Roman Yosypovych Hryhorchuk (; born 22 March 1965) is a Ukrainian football manager who is the head coach of Chornomorets Odesa and a former player.

Playing career
He started playing with Lysonia Berezhany and then Temp Shepetivka. He established himself as a striker while playing for Prykarpattya Ivano-Frankivsk while in the Ukrainian First League where he consistently was among the top-scorers of the League. He spent some time in foreign clubs in Austria, Poland and Russia.

Coaching career
In his coaching career, he was a successful manager in Latvia with FK Ventspils winning the Latvian championship three times from 2006 to 2008 as well as the Latvian Cup in 2005 and 2007.

During the 2009–10 Ukrainian Premier League season, Hryhorchuk was hired by Metalurh Zaporizhzhia. He stayed in that position only until the end of the season, though.

On 16 November 2010, Hryhorchuk was appointed as the manager of Chornomorets Odesa. He brought the club back into the Ukrainian Premier League after his 1st season in charge.

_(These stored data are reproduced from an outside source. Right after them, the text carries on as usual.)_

(* ===== verification/Double.v ===== *)
(** * IEEE-754 binary64 ([double])

    Prices are C++ [double]s.  The model takes the Standard Library's
    [spec_float], with the comparisons [<], [==] of the language as [dlt] and
    [deq] (false on NaN), the arithmetic used by [src/common/loader.hpp]
    rounded to 53 bits, and the 64-bit memory image used when records are
    copied to and from message buffers. *)

From S2P Require Import Prelude.
From Stdlib Require Export Floats.SpecFloat.

Abbreviation double := spec_float.

Definition is_nan (x : double) : bool :=
  match x with S754_nan => true | _ => false end.

Definition dlt (x y : double) : bool := SFltb x y.
Definition deq (x y : double) : bool := SFeqb x y.
Definition dle (x y : double) : bool := SFleb x y.
Definition dgt (x y : double) : bool := SFltb y x.
Definition dne (x y : double) : bool := negb (SFeqb x y).

Definition dadd : double -> double -> double := SFadd 53 1024.
Definition dsub : double -> double -> double := SFsub 53 1024.
Definition dmul : double -> double -> double := SFmul 53 1024.

Definition dzero : double := S754_zero false.

(** The double nearest to a non-negative integer. *)
Definition double_of_Z (z : Z) : double := binary_normalize 53 1024 z 0 false.

#[export] Instance double_eq_dec : EqDecision double.
Proof. solve_decision. Defined.

(** ** The order of the non-NaN doubles

    Every non-NaN double has a key, a triple of integers compared
    lexicographically, and the comparisons are the comparisons of keys. *)
Definition dkey (x : double) : Z * Z * Z :=
  match x with
  | S754_infinity true => (-2, 0, 0)
  | S754_finite true m e => (-1, -e, - Z.pos m)
  | S754_zero _ | S754_nan => (0, 0, 0)
  | S754_finite false m e => (1, e, Z.pos m)
  | S754_infinity false => (2, 0, 0)
  end.

Definition key_lt (a b : Z * Z * Z) : Prop :=
  a.1.1 < b.1.1 \/ a.1.1 = b.1.1 /\ (a.1.2 < b.1.2 \/ a.1.2 = b.1.2 /\ a.2 < b.2).

(** Prices the matching engine can order. *)
Definition ordered (x : double) : Prop := is_nan x = false.

#[export] Instance ordered_dec x : Decision (ordered x) := decide (is_nan x = false).

Lemma dlt_key x y : ordered x -> ordered y -> dlt x y = true <-> key_lt (dkey x) (dkey y).
Proof.
  unfold ordered, dlt, SFltb, key_lt.
  destruct x as [|[]| |[] mx ex], y as [|[]| |[] my ey]; simpl; try done; intros _ _;
    try (split; [done || lia | done || lia]).
  all: destruct (Z.compare_spec ex ey); try (split; [done || lia | done || lia]).
  all: change (Pos.compare_cont Eq mx my) with (Pos.compare mx my);
    destruct (Pos.compare_spec mx my); simpl; split; (done || lia).
Qed.

Lemma deq_key x y : ordered x -> ordered y -> deq x y = true <-> dkey x = dkey y.
Proof.
  unfold ordered, deq, SFeqb.
  destruct x as [|[]| |[] mx ex], y as [|[]| |[] my ey]; simpl; try done; intros _ _;
    try (split; [done || (intros [=]; lia) | done || (intros [=]; lia)]).
  all: destruct (Z.compare_spec ex ey); try (split; [done | intros [=]; lia]).
  all: change (Pos.compare_cont Eq mx my) with (Pos.compare mx my);
    destruct (Pos.compare_spec mx my); simpl; split; try done;
    try (intros [=]; lia); intros _; by subst.
Qed.

Lemma dle_key x y : ordered x -> ordered y -> dle x y = true <-> ~ key_lt (dkey y) (dkey x).
Proof.
  intros Hx Hy. rewrite <- dlt_key by done.
  unfold dle, dlt, SFleb, SFltb, ordered in *.
  destruct x as [|[]| |[] mx ex], y as [|[]| |[] my ey]; simpl in *; try done;
    try (split; done).
  all: rewrite (Z.compare_antisym ex ey); destruct (ex ?= ey)%Z; simpl; try (split; done).
  all: change (Pos.compare_cont Eq) with Pos.compare;
    rewrite (Pos.compare_antisym mx my); destruct (mx ?= my)%positive; simpl; split; done.
Qed.

Lemma dlt_false_key x y :
  ordered x -> ordered y -> dlt x y = false <-> ~ key_lt (dkey x) (dkey y).
Proof. intros. rewrite <- dlt_key by done. destruct (dlt x y); naive_solver. Qed.

Lemma deq_false_key x y :
  ordered x -> ordered y -> deq x y = false <-> dkey x <> dkey y.
Proof. intros. rewrite <- deq_key by done. destruct (deq x y); naive_solver. Qed.

(** Solve a goal about comparisons of ordered doubles by passing to keys. *)
Ltac double_order :=
  unfold dgt, dne in *;
  repeat match goal with
  | |- context [SFltb ?x ?y] => change (SFltb x y) with (dlt x y)
  | H : context [SFltb ?x ?y] |- _ => change (SFltb x y) with (dlt x y) in H
  | |- context [SFeqb ?x ?y] => change (SFeqb x y) with (deq x y)
  | H : context [SFeqb ?x ?y] |- _ => change (SFeqb x y) with (deq x y) in H
  | H : negb _ = true |- _ => apply negb_true_iff in H
  | H : negb _ = false |- _ => apply negb_false_iff in H
  | |- negb _ = true => apply negb_true_iff
  | |- negb _ = false => apply negb_false_iff
  | H : dlt _ _ = true |- _ => apply dlt_key in H; [|assumption..]
  | H : dlt _ _ = false |- _ => apply dlt_false_key in H; [|assumption..]
  | H : dle _ _ = true |- _ => apply dle_key in H; [|assumption..]
  | H : deq _ _ = true |- _ => apply deq_key in H; [|assumption..]
  | H : deq _ _ = false |- _ => apply deq_false_key in H; [|assumption..]
  | |- dlt _ _ = true => apply dlt_key; [assumption..|]
  | |- dlt _ _ = false => apply dlt_false_key; [assumption..|]
  | |- dle _ _ = true => apply dle_key; [assumption..|]
  | |- deq _ _ = true => apply deq_key; [assumption..|]
  | |- deq _ _ = false => apply deq_false_key; [assumption..|]
  end;
  repeat match goal with
  | |- context [dkey ?x] => destruct (dkey x) as [[? ?] ?]
  | H : context [dkey ?x] |- _ => destruct (dkey x) as [[? ?] ?]
  end;
  unfold key_lt in *; simpl in *; simplify_eq; try (intros ?; simplify_eq); try done; try lia;
  try (exfalso; match goal with
       | H : (_, _, _) <> (_, _, _) |- _ => apply H; f_equal; [f_equal|]; lia end).

Lemma dlt_irrefl x : ordered x -> dlt x x = false.
Proof. intros. double_order. Qed.

Lemma dlt_trans x y z :
  ordered x -> ordered y -> ordered z -> dlt x y = true -> dlt y z = true -> dlt x z = true.
Proof. intros. double_order. Qed.

Lemma deq_refl x : ordered x -> deq x x = true.
Proof. intros. double_order. Qed.

Lemma deq_sym x y : ordered x -> ordered y -> deq x y = deq y x.
Proof.
  intros. destruct (deq y x) eqn:E; double_order.
Qed.

Lemma dlt_trichotomy x y :
  ordered x -> ordered y -> dlt x y = true \/ deq x y = true \/ dlt y x = true.
Proof.
  intros Hx Hy. destruct (dlt x y) eqn:E1; [by left|].
  destruct (dlt y x) eqn:E2; [by right; right|]. right; left. double_order.
  f_equal; [f_equal|]; lia.
Qed.

(** A comparison that succeeds has ordered operands. *)
Lemma dlt_ordered x y : dlt x y = true -> ordered x /\ ordered y.
Proof. by destruct x as [|[]| |[] ??], y as [|[]| |[] ??]. Qed.

Lemma deq_ordered x y : deq x y = true -> ordered x /\ ordered y.
Proof. by destruct x as [|[]| |[] ??], y as [|[]| |[] ??]. Qed.

(** ** The memory image of a double *)
Definition encode_double (x : double) : Z :=
  match x with
  | S754_zero s => Z.b2z s * 2 ^ 63
  | S754_infinity s => Z.b2z s * 2 ^ 63 + 2047 * 2 ^ 52
  | S754_nan => 2047 * 2 ^ 52 + 2 ^ 51
  | S754_finite s m e =>
      if Z.pos m <? 2 ^ 52 then Z.b2z s * 2 ^ 63 + Z.pos m
      else Z.b2z s * 2 ^ 63 + (e + 1075) * 2 ^ 52 + (Z.pos m - 2 ^ 52)
  end.

Definition decode_double (b : Z) : double :=
  let s := Z.odd (b / 2 ^ 63) in
  let ex := (b / 2 ^ 52) mod 2048 in
  let fr := b mod 2 ^ 52 in
  if ex =? 2047 then (if fr =? 0 then S754_infinity s else S754_nan)
  else if ex =? 0 then
    match fr with Z.pos m => S754_finite s m (-1074) | _ => S754_zero s end
  else match 2 ^ 52 + fr with
       | Z.pos m => S754_finite s m (ex - 1075)
       | _ => S754_zero s
       end.

(** A binary64 number in canonical form. *)
Definition valid_double (x : double) : bool := valid_binary 53 1024 x.

Lemma digits2_pos_bounds m :
  2 ^ (Z.pos (digits2_pos m) - 1) <= Z.pos m < 2 ^ Z.pos (digits2_pos m).
Proof.
  assert (Hsucc : forall d : positive, 2 ^ Z.pos (Pos.succ d) = 2 * 2 ^ Z.pos d).
  { intros d. rewrite Pos2Z.inj_succ, Z.pow_succ_r by lia. done. }
  assert (Hpred : forall d : positive, 2 ^ (Z.pos (Pos.succ d) - 1) = 2 * 2 ^ (Z.pos d - 1)).
  { intros d. replace (Z.pos (Pos.succ d) - 1) with (Z.succ (Z.pos d - 1)) by lia.
    rewrite Z.pow_succ_r by lia. done. }
  induction m as [m IH|m IH|]; simpl digits2_pos; [| |by vm_compute].
  all: rewrite Hsucc, Hpred; lia.
Qed.

Lemma valid_finite_cases s m e :
  valid_double (S754_finite s m e) = true ->
  (Z.pos m < 2 ^ 52 /\ e = -1074) \/
  (2 ^ 52 <= Z.pos m < 2 ^ 53 /\ -1074 <= e <= 971).
Proof.
  unfold valid_double. simpl. unfold bounded, canonical_mantissa, fexp, emin.
  rewrite andb_true_iff. intros [Hc He].
  apply Z.eqb_eq in Hc. apply Z.leb_le in He.
  pose proof (digits2_pos_bounds m) as [Hl Hu].
  destruct (decide (Z.pos (digits2_pos m) = 53)) as [H53|Hn].
  - rewrite H53 in *. right. lia.
  - left. split; [|lia]. assert (Z.pos (digits2_pos m) <= 52) by lia.
    eapply Z.lt_le_trans; [exact Hu|]. by apply Z.pow_le_mono_r.
Qed.

(** Splitting the image of a number with sign [s], exponent field [x] and
    fraction [f]. *)
Lemma image_fields s x f :
  0 <= x < 2048 -> 0 <= f < 2 ^ 52 ->
  let b := Z.b2z s * 2 ^ 63 + x * 2 ^ 52 + f in
  Z.odd (b / 2 ^ 63) = s /\ (b / 2 ^ 52) mod 2048 = x /\ b mod 2 ^ 52 = f.
Proof.
  intros Hx Hf b.
  assert (Eb : b = f + (Z.b2z s * 2048 + x) * 2 ^ 52) by (subst b; lia).
  assert (E52 : b / 2 ^ 52 = Z.b2z s * 2048 + x).
  { rewrite Eb, Z.div_add, (Z.div_small f) by lia. lia. }
  assert (E63 : b / 2 ^ 63 = Z.b2z s).
  { replace (2 ^ 63) with (2 ^ 52 * 2048) by lia.
    rewrite <- Z.div_div, E52, Z.add_comm, Z.div_add, (Z.div_small x) by lia. lia. }
  rewrite E63, E52, Eb. split_and!.
  - by destruct s.
  - rewrite Z.add_comm, Z.mod_add by lia. by apply Z.mod_small.
  - rewrite Z.mod_add by lia. by apply Z.mod_small.
Qed.

Lemma encode_double_range x :
  valid_double x = true -> 0 <= encode_double x < 2 ^ 64.
Proof.
  destruct x as [[]|[]| |s m e]; intros Hv; [simpl; lia..|].
  apply valid_finite_cases in Hv. unfold encode_double.
  destruct (Z.ltb_spec (Z.pos m) (2 ^ 52)); destruct s; simpl Z.b2z; lia.
Qed.

(** Copying a double through its 8-byte image gives the double back. *)
Lemma decode_encode_double x :
  valid_double x = true -> decode_double (encode_double x) = x.
Proof.
  destruct x as [[]|[]| |s m e]; intros Hv; [by vm_compute..|].
  apply valid_finite_cases in Hv. unfold encode_double, decode_double.
  destruct (Z.ltb_spec (Z.pos m) (2 ^ 52)) as [Hs|Hs].
  - destruct (image_fields s 0 (Z.pos m)) as (E1 & E2 & E3); [lia..|].
    replace (Z.b2z s * 2 ^ 63 + 0 * 2 ^ 52 + Z.pos m)
      with (Z.b2z s * 2 ^ 63 + Z.pos m) in * by lia.
    rewrite E1, E2, E3. simpl. f_equal. lia.
  - destruct (image_fields s (e + 1075) (Z.pos m - 2 ^ 52)) as (E1 & E2 & E3); [lia..|].
    rewrite E1, E2, E3.
    destruct (Z.eqb_spec (e + 1075) 2047); [lia|].
    destruct (Z.eqb_spec (e + 1075) 0); [lia|].
    replace (2 ^ 52 + (Z.pos m - 2 ^ 52)) with (Z.pos m) by lia. f_equal. lia.
Qed.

On 4 March 2012 his team won 1–0 against FC Illichivets Mariupol and couple of weeks later defeated Vorskla Poltava.

A year later Chornomorets won another 1-0 match against Metallurg Donetsk which made it possible for it to appear at the Ukrainian Cup by May of the same year. On 23 August 2013 his team played against KF Skënderbeu Korçë.

Hryhorchuk was appointed manager of Azerbaijan Premier League side Gabala FK on 21 December 2014, on an 18-month contract. On 20 December 2015, Hryhorchuk extended his Gabala contract for another season, until the end of the 2016–2017 season.
Following defeat to Keşla in the 2017–18 Azerbaijan Cup Final, Hryhorchuk left Gabala after his contract was not extended.

On 1 June 2018, FC Astana announced Hryhorchuk as their new manager. On 13 January 2020, Hryhorchuk left Astana by mutual consent.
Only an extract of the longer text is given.